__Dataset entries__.
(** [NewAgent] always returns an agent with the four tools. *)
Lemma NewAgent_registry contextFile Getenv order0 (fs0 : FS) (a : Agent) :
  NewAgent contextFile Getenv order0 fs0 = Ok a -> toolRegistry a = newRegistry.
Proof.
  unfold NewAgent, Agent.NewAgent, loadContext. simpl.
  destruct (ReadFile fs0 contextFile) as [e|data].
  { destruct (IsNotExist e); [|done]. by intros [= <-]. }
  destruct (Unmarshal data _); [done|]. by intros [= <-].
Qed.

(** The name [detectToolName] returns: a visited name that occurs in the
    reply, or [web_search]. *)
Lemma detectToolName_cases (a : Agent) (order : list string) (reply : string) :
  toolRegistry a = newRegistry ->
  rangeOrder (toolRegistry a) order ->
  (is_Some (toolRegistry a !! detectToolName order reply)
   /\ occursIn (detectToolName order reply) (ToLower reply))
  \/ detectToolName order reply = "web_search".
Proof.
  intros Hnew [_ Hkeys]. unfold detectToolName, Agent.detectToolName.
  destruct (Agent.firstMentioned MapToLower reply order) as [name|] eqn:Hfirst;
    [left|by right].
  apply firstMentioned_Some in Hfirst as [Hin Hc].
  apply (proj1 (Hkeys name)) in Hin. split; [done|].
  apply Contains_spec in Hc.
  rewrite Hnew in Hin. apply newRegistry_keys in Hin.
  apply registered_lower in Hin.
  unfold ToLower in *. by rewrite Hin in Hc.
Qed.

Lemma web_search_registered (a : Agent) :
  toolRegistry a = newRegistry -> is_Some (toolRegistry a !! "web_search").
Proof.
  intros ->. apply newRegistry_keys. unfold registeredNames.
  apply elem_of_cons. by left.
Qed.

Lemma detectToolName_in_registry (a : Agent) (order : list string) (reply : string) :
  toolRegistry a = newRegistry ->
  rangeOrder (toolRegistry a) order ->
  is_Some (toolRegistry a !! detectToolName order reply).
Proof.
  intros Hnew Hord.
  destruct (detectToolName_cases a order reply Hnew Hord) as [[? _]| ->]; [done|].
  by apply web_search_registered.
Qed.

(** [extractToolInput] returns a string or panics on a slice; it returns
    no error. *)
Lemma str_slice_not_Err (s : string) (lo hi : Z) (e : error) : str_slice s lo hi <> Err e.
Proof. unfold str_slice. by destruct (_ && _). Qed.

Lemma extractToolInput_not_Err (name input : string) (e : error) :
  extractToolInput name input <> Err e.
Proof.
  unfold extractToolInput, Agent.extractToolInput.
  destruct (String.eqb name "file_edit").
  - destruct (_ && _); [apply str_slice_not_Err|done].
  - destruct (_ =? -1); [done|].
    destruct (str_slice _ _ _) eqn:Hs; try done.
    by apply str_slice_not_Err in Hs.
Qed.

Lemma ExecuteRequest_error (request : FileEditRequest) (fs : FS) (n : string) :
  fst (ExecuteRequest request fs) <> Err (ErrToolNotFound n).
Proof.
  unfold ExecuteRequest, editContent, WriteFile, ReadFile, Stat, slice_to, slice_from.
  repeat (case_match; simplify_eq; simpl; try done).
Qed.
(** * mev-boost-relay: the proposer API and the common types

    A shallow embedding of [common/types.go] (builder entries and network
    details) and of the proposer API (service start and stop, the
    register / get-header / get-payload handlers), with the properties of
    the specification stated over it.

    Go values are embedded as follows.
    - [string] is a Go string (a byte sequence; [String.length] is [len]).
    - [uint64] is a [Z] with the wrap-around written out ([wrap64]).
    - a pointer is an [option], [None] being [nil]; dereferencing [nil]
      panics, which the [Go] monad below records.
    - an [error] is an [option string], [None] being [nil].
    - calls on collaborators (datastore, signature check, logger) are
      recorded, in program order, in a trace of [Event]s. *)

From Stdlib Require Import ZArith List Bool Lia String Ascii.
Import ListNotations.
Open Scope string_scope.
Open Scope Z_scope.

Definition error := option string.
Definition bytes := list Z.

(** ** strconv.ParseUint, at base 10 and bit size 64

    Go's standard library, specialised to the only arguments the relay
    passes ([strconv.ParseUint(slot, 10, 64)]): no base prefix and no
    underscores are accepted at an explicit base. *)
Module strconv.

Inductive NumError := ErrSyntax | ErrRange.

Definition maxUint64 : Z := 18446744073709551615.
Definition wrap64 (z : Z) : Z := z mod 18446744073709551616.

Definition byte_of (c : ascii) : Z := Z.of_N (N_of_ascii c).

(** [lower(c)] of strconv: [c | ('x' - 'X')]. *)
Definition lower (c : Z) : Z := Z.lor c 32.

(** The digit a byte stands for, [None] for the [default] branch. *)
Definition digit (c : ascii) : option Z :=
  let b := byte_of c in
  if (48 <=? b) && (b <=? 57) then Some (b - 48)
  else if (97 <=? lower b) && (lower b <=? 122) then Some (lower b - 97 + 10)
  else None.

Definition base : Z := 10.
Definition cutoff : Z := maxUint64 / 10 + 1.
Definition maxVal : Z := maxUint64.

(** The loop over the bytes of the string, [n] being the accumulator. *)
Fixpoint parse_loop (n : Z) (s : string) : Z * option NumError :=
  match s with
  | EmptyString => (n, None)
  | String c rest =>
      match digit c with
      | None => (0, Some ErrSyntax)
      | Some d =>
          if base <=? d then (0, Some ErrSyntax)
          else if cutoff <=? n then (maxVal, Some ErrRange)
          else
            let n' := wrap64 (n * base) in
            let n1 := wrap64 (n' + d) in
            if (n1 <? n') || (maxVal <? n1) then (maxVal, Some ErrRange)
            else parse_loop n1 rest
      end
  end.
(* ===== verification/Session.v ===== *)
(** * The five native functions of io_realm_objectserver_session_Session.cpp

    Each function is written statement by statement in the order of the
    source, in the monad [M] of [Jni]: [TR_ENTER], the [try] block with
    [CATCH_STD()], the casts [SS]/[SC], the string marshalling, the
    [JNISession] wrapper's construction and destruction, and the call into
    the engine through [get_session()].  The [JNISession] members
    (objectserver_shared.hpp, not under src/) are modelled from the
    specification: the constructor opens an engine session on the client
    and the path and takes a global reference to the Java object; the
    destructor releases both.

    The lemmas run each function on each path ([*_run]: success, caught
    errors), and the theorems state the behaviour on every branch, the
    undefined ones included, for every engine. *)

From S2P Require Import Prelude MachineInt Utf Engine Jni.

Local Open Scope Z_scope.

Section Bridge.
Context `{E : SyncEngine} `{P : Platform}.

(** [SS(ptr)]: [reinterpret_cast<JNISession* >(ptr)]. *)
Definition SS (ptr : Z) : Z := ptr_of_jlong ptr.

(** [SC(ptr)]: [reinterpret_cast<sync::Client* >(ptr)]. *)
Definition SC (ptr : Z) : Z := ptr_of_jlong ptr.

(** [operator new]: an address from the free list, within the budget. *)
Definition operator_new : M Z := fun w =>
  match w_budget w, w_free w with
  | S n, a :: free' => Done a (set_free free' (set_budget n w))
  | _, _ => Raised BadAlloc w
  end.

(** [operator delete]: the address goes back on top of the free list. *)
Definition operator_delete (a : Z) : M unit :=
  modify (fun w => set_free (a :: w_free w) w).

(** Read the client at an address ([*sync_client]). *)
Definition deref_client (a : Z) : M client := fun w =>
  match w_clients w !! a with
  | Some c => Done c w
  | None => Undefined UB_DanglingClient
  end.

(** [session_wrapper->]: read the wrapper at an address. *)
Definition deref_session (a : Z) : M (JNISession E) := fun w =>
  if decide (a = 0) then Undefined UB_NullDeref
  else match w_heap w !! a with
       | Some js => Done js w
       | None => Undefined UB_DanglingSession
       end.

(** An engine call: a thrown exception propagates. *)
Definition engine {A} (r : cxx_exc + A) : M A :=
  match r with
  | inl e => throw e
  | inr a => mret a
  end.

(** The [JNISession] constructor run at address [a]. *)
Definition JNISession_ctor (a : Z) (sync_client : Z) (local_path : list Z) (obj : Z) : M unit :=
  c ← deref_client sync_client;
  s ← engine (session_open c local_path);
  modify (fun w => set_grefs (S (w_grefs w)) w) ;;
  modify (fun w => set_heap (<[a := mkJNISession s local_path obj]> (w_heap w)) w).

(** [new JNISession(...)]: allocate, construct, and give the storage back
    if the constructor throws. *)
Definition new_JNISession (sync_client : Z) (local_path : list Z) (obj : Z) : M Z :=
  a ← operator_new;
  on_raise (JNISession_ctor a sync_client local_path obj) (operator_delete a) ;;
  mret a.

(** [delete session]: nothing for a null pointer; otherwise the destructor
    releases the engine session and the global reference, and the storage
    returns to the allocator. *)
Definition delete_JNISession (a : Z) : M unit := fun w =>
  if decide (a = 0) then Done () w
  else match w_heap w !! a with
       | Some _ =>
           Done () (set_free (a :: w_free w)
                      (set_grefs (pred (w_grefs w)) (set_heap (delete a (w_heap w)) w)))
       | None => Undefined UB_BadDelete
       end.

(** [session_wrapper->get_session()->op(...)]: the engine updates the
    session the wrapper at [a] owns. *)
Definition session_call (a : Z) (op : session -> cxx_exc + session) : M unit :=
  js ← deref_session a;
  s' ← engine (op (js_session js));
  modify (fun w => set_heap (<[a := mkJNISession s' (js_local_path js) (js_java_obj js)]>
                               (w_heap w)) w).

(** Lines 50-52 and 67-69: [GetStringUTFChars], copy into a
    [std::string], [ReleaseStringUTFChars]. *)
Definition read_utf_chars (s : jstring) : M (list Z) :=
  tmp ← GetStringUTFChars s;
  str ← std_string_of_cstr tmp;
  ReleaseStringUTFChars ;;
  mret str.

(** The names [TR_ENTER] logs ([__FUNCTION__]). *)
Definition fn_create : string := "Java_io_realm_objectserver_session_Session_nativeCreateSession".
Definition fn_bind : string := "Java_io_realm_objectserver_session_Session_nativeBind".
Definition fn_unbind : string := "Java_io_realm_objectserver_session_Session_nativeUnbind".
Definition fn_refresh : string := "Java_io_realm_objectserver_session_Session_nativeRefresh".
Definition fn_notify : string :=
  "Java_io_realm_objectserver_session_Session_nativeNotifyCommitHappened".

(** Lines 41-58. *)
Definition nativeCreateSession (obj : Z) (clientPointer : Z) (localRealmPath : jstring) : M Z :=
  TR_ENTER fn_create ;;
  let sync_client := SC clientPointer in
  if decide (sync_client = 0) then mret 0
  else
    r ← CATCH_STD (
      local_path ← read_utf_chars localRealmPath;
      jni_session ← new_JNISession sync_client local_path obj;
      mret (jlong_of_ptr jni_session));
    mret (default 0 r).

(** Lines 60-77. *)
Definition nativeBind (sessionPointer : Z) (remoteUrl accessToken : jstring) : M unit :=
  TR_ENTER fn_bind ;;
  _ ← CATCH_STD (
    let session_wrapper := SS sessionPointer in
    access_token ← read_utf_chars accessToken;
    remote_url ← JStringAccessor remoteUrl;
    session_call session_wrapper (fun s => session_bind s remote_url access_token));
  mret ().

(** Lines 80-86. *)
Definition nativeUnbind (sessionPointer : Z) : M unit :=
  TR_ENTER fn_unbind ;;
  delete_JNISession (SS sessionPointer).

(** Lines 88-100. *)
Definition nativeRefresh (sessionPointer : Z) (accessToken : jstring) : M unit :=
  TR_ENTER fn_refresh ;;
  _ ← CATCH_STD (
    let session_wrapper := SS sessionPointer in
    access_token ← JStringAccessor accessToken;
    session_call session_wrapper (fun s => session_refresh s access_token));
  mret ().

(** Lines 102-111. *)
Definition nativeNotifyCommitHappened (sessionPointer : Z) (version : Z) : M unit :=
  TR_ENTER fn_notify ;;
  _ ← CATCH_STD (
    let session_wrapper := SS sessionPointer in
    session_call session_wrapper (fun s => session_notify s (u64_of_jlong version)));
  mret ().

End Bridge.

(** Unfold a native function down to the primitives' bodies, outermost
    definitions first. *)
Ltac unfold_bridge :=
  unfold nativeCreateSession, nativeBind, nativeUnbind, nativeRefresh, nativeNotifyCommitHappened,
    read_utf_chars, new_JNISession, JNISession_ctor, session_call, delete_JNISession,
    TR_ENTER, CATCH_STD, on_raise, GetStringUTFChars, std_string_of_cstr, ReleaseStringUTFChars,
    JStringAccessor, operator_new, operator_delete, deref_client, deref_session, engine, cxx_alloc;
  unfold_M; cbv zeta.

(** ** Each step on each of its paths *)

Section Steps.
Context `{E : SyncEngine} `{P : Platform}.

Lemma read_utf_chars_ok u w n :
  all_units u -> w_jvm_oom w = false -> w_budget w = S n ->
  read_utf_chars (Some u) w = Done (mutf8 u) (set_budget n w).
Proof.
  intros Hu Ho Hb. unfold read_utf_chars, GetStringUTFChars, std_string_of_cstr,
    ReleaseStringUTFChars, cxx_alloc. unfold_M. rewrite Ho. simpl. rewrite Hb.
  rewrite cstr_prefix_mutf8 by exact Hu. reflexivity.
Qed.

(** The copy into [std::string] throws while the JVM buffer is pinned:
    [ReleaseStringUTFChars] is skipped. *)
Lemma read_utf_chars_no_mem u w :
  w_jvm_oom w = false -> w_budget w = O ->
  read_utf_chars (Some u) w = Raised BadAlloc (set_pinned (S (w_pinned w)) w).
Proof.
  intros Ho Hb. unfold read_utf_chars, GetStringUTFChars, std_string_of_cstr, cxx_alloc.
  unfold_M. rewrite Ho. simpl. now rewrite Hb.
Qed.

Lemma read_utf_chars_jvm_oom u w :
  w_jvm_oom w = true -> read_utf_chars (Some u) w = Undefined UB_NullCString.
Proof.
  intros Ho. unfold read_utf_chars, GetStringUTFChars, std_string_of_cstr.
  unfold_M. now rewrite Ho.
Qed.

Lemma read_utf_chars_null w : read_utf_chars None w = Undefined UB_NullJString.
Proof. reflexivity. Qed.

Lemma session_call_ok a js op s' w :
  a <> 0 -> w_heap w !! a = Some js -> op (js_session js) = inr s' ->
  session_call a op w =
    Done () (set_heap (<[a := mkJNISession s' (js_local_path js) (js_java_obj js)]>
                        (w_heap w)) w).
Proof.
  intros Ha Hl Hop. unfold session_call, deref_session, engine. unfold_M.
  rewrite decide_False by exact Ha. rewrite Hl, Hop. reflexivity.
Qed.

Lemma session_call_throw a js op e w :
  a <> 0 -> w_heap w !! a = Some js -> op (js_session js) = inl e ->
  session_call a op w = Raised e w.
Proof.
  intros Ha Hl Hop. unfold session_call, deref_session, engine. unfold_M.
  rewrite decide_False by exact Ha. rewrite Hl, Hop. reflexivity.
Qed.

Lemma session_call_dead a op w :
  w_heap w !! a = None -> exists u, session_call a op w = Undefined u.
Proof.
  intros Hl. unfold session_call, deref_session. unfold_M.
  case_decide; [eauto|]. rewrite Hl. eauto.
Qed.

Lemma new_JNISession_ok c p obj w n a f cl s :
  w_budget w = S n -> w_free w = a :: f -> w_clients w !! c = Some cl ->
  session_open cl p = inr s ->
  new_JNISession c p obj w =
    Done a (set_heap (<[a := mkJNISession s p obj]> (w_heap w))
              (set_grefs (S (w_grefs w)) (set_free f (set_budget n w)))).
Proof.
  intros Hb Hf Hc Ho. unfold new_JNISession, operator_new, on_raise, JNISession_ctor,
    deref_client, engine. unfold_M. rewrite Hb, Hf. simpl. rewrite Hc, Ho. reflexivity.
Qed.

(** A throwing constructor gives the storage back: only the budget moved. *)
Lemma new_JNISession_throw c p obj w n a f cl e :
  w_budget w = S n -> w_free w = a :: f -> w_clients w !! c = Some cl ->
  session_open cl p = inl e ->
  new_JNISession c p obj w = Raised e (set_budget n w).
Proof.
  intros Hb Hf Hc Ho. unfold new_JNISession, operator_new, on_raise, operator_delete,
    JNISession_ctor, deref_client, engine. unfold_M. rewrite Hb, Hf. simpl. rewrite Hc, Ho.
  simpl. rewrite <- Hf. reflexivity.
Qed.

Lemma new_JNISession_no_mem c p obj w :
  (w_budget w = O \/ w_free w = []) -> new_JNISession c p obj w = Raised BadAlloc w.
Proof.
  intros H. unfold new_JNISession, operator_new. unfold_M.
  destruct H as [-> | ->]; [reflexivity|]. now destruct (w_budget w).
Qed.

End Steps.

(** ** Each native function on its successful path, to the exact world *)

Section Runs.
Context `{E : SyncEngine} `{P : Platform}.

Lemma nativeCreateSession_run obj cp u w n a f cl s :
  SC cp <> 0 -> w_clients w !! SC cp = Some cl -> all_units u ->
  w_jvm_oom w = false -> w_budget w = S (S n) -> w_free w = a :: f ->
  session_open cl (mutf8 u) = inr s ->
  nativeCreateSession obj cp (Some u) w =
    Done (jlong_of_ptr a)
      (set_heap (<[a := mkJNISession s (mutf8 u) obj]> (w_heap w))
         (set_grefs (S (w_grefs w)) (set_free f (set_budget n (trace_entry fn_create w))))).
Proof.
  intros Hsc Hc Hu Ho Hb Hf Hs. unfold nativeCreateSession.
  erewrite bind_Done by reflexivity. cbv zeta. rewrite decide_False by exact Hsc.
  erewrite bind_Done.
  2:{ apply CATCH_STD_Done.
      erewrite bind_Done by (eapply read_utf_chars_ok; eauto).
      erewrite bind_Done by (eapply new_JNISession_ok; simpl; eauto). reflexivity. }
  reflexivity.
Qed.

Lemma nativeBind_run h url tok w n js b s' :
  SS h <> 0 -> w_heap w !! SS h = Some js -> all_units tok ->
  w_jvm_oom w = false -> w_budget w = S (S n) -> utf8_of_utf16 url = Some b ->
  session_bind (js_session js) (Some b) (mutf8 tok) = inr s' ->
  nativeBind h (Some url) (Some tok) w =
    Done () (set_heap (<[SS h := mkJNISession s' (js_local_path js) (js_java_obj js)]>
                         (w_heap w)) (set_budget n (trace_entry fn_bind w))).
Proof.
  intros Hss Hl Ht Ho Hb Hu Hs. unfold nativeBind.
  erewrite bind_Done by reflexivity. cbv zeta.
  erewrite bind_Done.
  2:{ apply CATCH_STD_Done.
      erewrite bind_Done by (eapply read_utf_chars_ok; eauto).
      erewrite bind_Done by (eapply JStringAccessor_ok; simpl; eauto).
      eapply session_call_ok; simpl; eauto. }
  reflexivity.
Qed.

__What to work on__. Return every line holding the word "address" from the records.

__Output__.
(** [operator new]: an address from the free list, within the budget. *)
(** [operator delete]: the address goes back on top of the free list. *)
(** Read the client at an address ([*sync_client]). *)
(** [session_wrapper->]: read the wrapper at an address. *)
(** The [JNISession] constructor run at address [a]. *)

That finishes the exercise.